One week later Georgi sat at the newly unveiled Georgian National Space Centre, just outside Tbilisi. He was sat in the control room alongside the ambassadors of all the other spacefaring nations, whom he had personally invited to the launch.

They sat and watched as final preparations were made to Georgia’s first spacefaring rocket. After all checks were complete, the countdown began.

“10…9…8…7…6…5…4…3…”
“Here we go,” said Georgi.
“…2…1…blastoff.”

The rocket took flight, accompanied by silence in the control room. Less than a minute later, the rocket exploded in a gigantic fireball as it hit the orb.

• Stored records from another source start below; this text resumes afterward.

(* ===== verification/WmemSplit.v ===== *)
(** * Splitting chunks

    [wmem_block_split_free_chunk] cuts the memory of an allocation off a free
    chunk, [wmem_block_split_used_chunk] gives the end of a used chunk back; both
    keep the invariant of the heap. *)

From stdpp Require Import base numbers gmap list.
From S2P Require Import Prelude CMem Words DList WmemBlock WmemLists WmemLayout WmemHeap.
Open Scope Z_scope.
#[local] Set Warnings "-clear-no-such-hyp".

(** ** Alignment *)

Lemma land_high_mask x k :
  0 <= k <= 32 → 0 <= x < 4294967296 →
  Z.land x (4294967296 - 2 ^ k) = x - x mod 2 ^ k.
Proof.
  intros Hk Hx. rewrite <- Z.land_ones by lia.
  assert (x - Z.land x (Z.ones k) = Z.ldiff x (Z.ones k)) as -> by (by rewrite Z.sub_land_same_l, Z.ldiff_land).
  apply Z.bits_inj'. intros n Hn. rewrite Z.land_spec, Z.ldiff_spec, Z.testbit_ones_nonneg by lia.
  assert (4294967296 - 2 ^ k = Z.ldiff (Z.ones 32) (Z.ones k)) as ->.
  { rewrite <- Z.sub_nocarry_ldiff.
    - rewrite !Z.ones_equiv. change (2 ^ 32) with 4294967296. lia.
    - apply Z.bits_inj'. intros m Hm. rewrite Z.ldiff_spec, !Z.testbit_ones_nonneg, Z.bits_0 by lia.
      destruct (m <? k) eqn:E1, (m <? 32) eqn:E2; b2p; try done. lia. }
  rewrite Z.ldiff_spec, !Z.testbit_ones_nonneg by lia.
  destruct (n <? 32) eqn:E; b2p; [done|]. simpl.
  rewrite (Z.bits_above_log2 x n); [done|lia|].
  destruct (decide (x = 0)) as [->|]; [simpl; lia|]. apply Z.log2_lt_pow2; [lia|].
  apply Z.lt_le_trans with (2 ^ 32); [lia|]. apply Z.pow_le_mono_r; lia.
Qed.

Definition round16 (n : Z) : Z := (n + 15) / 16 * 16.

Lemma align_size n : 0 <= n → n + 15 < 4294967296 → WMEM_ALIGN_SIZE n = round16 n.
Proof.
  intros. unfold WMEM_ALIGN_SIZE, round16. change (WMEM_ALIGN_AMOUNT - 1) with 15.
  rewrite u32_small by lia. rewrite Z.land_comm. change (not32 15) with (4294967296 - 2 ^ 4).
  rewrite land_high_mask by lia. change (2 ^ 4) with 16. dlia.
Qed.

Lemma round16_spec n : n <= round16 n < n + 16 ∧ round16 n mod 16 = 0.
Proof. unfold round16. dlia. Qed.

(** The memory that an allocation takes. *)
Lemma needed_size size alignment :
  0 <= size → 0 <= alignment → 20 + alignment + size + 15 < 4294967296 →
  WMEM_ALIGN_SIZE (u32 (16 + alignment + sizeof_pre_t + size)) = round16 (20 + alignment + size).
Proof.
  intros. unfold sizeof_pre_t. rewrite u32_small, align_size by lia. f_equal. lia.
Qed.

(** [align_address] for a power of two, and for 0. *)
Lemma align_address_spec p k :
  0 <= k < 32 → 0 <= p → p + 2 ^ k <= 4294967296 →
  let q := align_address p (2 ^ k) in p <= q < p + 2 ^ k ∧ q mod 2 ^ k = 0.
Proof.
  intros Hk Hp Hlt q. assert (0 < 2 ^ k) by (apply Z.pow_pos_nonneg; lia).
  assert (2 ^ k <= 2 ^ 31) by (apply Z.pow_le_mono_r; lia).
  unfold q, align_address. rewrite (proj2 (Z.eqb_neq _ 0)) by lia.
  rewrite (u32_small (p + _ - 1)), (u32_small (2 ^ k - 1)) by lia.
  replace (not32 (2 ^ k - 1)) with (4294967296 - 2 ^ k) by (unfold not32; lia).
  rewrite land_high_mask by lia. set (x := p + 2 ^ k - 1).
  pose proof (Z.mod_pos_bound x (2 ^ k) ltac:(lia)). split; [unfold x in *; lia|].
  rewrite Zminus_mod, Zmod_mod, Z.sub_diag. apply Zmod_0_l.
Qed.

(** ** The free chunk that an allocation takes *)

Lemma heap_listed_at x G ml rl σ c :
  heap_ok x G ml rl σ → c ∈ ml ++ rl →
  ∃ b h, G !! c = Some b ∧ chunks σ !! c = Some h ∧ c_used h = false ∧ 24 <= c_len h ∧ c ≠ x.
Proof.
  intros H Hc. apply (hp_listed _ _ _ _ _ H) in Hc as [(n & (b & h & ? & ? & ? & <-) & ?) ?].
  by exists b, h.
Qed.

(** The neighbours of a free chunk are used. *)
Lemma heap_next_used G ml rl σ c b h hn :
  heap_ok 0 G ml rl σ → G !! c = Some b → chunks σ !! c = Some h → c_used h = false →
  c_last h = false → chunks σ !! (c + c_len h) = Some hn → c_used hn = true.
Proof.
  intros H HG HC Hu Hl HCn. pose proof (hp_layout _ _ _ _ _ H) as HL.
  destruct (layout_next _ _ _ _ _ _ HL HG HC Hl) as (? & HGn & _).
  pose proof (layout_pos _ (hp_os _ _ _ _ _ H) _ _ _ _ HL HG).
  pose proof (layout_pos _ (hp_os _ _ _ _ _ H) _ _ _ _ HL HGn).
  destruct (hp_coal _ _ _ _ _ H c b h hn HG HC Hl HCn); [lia..|congruence|done].
Qed.

(** [c] leaves the lists and is not split. *)
Lemma unlisted_heap_ok G ml rl ml' rl' σ τ c :
  heap_ok 0 G ml rl σ → free_step σ τ → flists ml' rl' τ →
  (∀ z, z ∈ ml' ++ rl' ↔ z ∈ ml ++ rl ∧ z ≠ c) → (∀ z, z ∈ ml' → z ∈ ml) →
  (∀ z, z ∈ tail ml' → z ∈ tail ml) → heap_ok c G ml' rl' τ.
Proof.
  intros [Hos HL Hco Hf Hli Hla Hwh] (fp & fn & mh & rh & ->) Hf' Hz Hz1 Hz2.
  split; cbn; try done; [by eapply coalesced_weaken| |by auto..].
  intros z. rewrite Hz, Hli. split; [tauto|]. intros [Hz' ?]. split; [split; [done|]|done].
  apply (listed_pos _ Hos _ _ HL z Hz').
Qed.

Section SplitHeap.
Context (G : gmap Z Z) (ml rl : list Z) (σ : wstate) (c b s : Z) (h : wmem_block_chunk_t).
Context (H : heap_ok 0 G ml rl σ) (Hc : c ∈ ml ++ rl).
Context (HG : G !! c = Some b) (HC : chunks σ !! c = Some h) (Hu : c_used h = false).
Context (Hs : 16 <= s) (Hs16 : s mod 16 = 0) (Hs' : s + 24 <= c_len h).

Lemma split_extra_notin : c + s ∉ ml ++ rl.
Proof.
  intros Hin. destruct (heap_listed_at _ _ _ _ _ _ H Hin) as (b' & h' & HG' & _).
  rewrite (layout_inside _ _ _ _ _ _ s (hp_layout _ _ _ _ _ H) HG HC) in HG' by lia. done.
Qed.

(** [c] is split and the second part takes its place in the lists. *)
Lemma split_heap_ok ml' rl' C' τ :
  split_at (chunks σ) C' c s h false false → os_blocks τ = os_blocks σ → chunks τ = C' →
  flists ml' rl' τ →
  (∀ z, z ∈ ml' ++ rl' ↔ z = c + s ∨ (z ≠ c ∧ z ∈ ml ++ rl)) →
  (∀ z, z ∈ ml' → (z = c + s ∧ c ∈ ml) ∨ (z ≠ c ∧ z ∈ ml)) →
  (∀ z, z ∈ tail ml' → z ≠ c ∧ z ∈ tail ml) →
  heap_ok c (<[c + s := b]> G) ml' rl' τ ∧ evol 0 G (chunks σ) (<[c + s := b]> G) C'.
Proof.
  intros Hsp Eos EC Hf' Hz Hz1 Hz2. pose proof H as [Hos HL Hco Hf Hli Hla Hwh].
  destruct (layout_u32 _ _ _ _ _ _ Hos HL HG HC) as [Hlen Hlen16].
  assert (s + 16 <= c_len h) as Hs16' by lia. assert (c_len h - s >= 24) by lia.
  pose proof (fun z n => has_split _ _ _ _ _ _ _ _ _ _ z false n HL HG HC Hs Hs16 Hs16' Hsp) as Hh.
  assert (∀ z, z ∈ ml ++ rl → z ≠ c → C' !! z = chunks σ !! z) as Hsame.
  { intros z Hz0 ?. rewrite (sp_other _ _ _ _ _ _ _ Hsp); [done|done|..].
    - intros ->. by apply split_extra_notin.
    - intros Hl ->. destruct (heap_listed_at _ _ _ _ _ _ H Hz0) as (? & hn & _ & HCn & Hun & _).
      rewrite (heap_next_used _ _ _ _ _ _ _ _ H HG HC Hu Hl HCn) in Hun. done. }
  split; [|by eapply evol_split; eauto]. split; rewrite ?Eos, ?EC; try done.
  - by eapply layout_split.
  - eapply coalesced_split; eauto. left. split; [done|]. intros Hl hn HCn.
    by eapply (heap_next_used G ml rl σ).
  - intros z. rewrite Hz, Hli. unfold listed. split.
    + intros [->|(Hzc & (n & Hn & ?) & ?)].
      * split; [|lia]. exists (c_len h - s). rewrite Hh. split; [by right; left|lia].
      * split; [|done]. exists n. rewrite Hh. split; [by right; right|done].
    + intros ((n & [(? & _)|[(-> & _)|(? & Hn)]]%Hh & ?) & ?); [done|by left|right].
      split; [done|]. split; [by exists n|]. intros ->.
      destruct Hn as (? & ? & HG0 & _). pose proof (layout_pos _ Hos _ _ _ _ HL HG0). lia.
  - intros z [[-> Hcm]|[? ?]]%Hz1.
    + eexists. split; [apply (sp_second _ _ _ _ _ _ _ Hsp)|].
      destruct (Hla c Hcm) as (h' & ? & ?). by simplify_eq.
    + rewrite Hsame by set_solver. by apply Hla.
  - intros z (? & Ht)%Hz2. rewrite Hsame; [by apply Hwh| |done]. destruct ml; set_solver.
Qed.
End SplitHeap.

(** The assignments that split a chunk. *)
Definition split_map (C : headers) (c s : Z) (h : wmem_block_chunk_t) (u1 : bool) : headers :=
  <[c + s := Chunk s (c_last h) false false (c_len h - s)]>
    (<[c := Chunk (c_prev h) false u1 false s]> C).

Lemma split_map_last C c s h u1 :
  0 < s → c_last h = true → split_at C (split_map C c s h u1) c s h u1 false.
Proof.
  intros Hs Hl. unfold split_map. split; rewrite ?Hl; try done.
  - rewrite lookup_insert_ne by lia. apply lookup_insert_eq.
  - apply lookup_insert_eq.
  - intros x ? ? _. by rewrite !lookup_insert_ne.
Qed.

Lemma split_map_next C c s h hn u1 :
  0 < s < c_len h → c_last h = false → C !! (c + c_len h) = Some hn →
  split_map C c s h u1 !! (c + c_len h) = Some hn ∧
  split_at C (<[c + c_len h := upd_prev (c_len h - s) hn]> (split_map C c s h u1)) c s h u1 false.
Proof.
  intros Hs Hl HCn. unfold split_map. split; [by rewrite !lookup_insert_ne by lia|].
  split; rewrite ?Hl.
  - rewrite !lookup_insert_ne by lia. apply lookup_insert_eq.
  - rewrite lookup_insert_ne by lia. apply lookup_insert_eq.
  - intros _ hn' ?. simplify_eq. apply lookup_insert_eq.
  - intros x ? ? Hx. rewrite !lookup_insert_ne; [done|auto|auto|]. symmetry. auto.
Qed.

(** The chunk [c] after [wmem_block_split_free_chunk]: it is free, in no list
    and at least [need] bytes long. *)
Definition carved (σ : wstate) (G : gmap Z Z) (c b need : Z) (h : wmem_block_chunk_t)
    (τ : wstate) : Prop :=
  heap_step σ τ ∧ ∃ G' ml' rl' h', heap_ok c G' ml' rl' τ ∧ G' !! c = Some b ∧
    chunks τ !! c = Some h' ∧ c_used h' = false ∧ need <= c_len h' <= c_len h ∧
    c_prev h' = c_prev h ∧ evol 0 G (chunks σ) G' (chunks τ).

Section SplitFree.
Context (G : gmap Z Z) (ml rl : list Z) (σ : wstate) (c b : Z) (h : wmem_block_chunk_t).
Context (H : heap_ok 0 G ml rl σ) (Hc : c ∈ ml ++ rl) (Ht : c ∉ tail ml).
Context (HG : G !! c = Some b) (HC : chunks σ !! c = Some h).

Lemma listed_free : c_used h = false ∧ 24 <= c_len h ∧ c ≠ NULL.
Proof.
  destruct (heap_listed_at _ _ _ _ _ _ H Hc) as (b' & h' & ? & ? & ? & ? & ?). by simplify_eq.
Qed.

“What a shame,” Monsieur Marceaux said, completely failing to conceal the smug look on his face. “The experiment was a failure.”
“Oh, we aren’t done yet, Monsieur,” Georgi replied. He turned to the controller, and added, “Davit, if you don’t mind?”

The controller pressed a number of buttons and a hangar door in the complex opened. Another rocket trundled out along some rails and took its position on the launchpad.

“Ladies and gentlemen, that first rocket was one big step for man. This next one will be one giant leap for mankind.”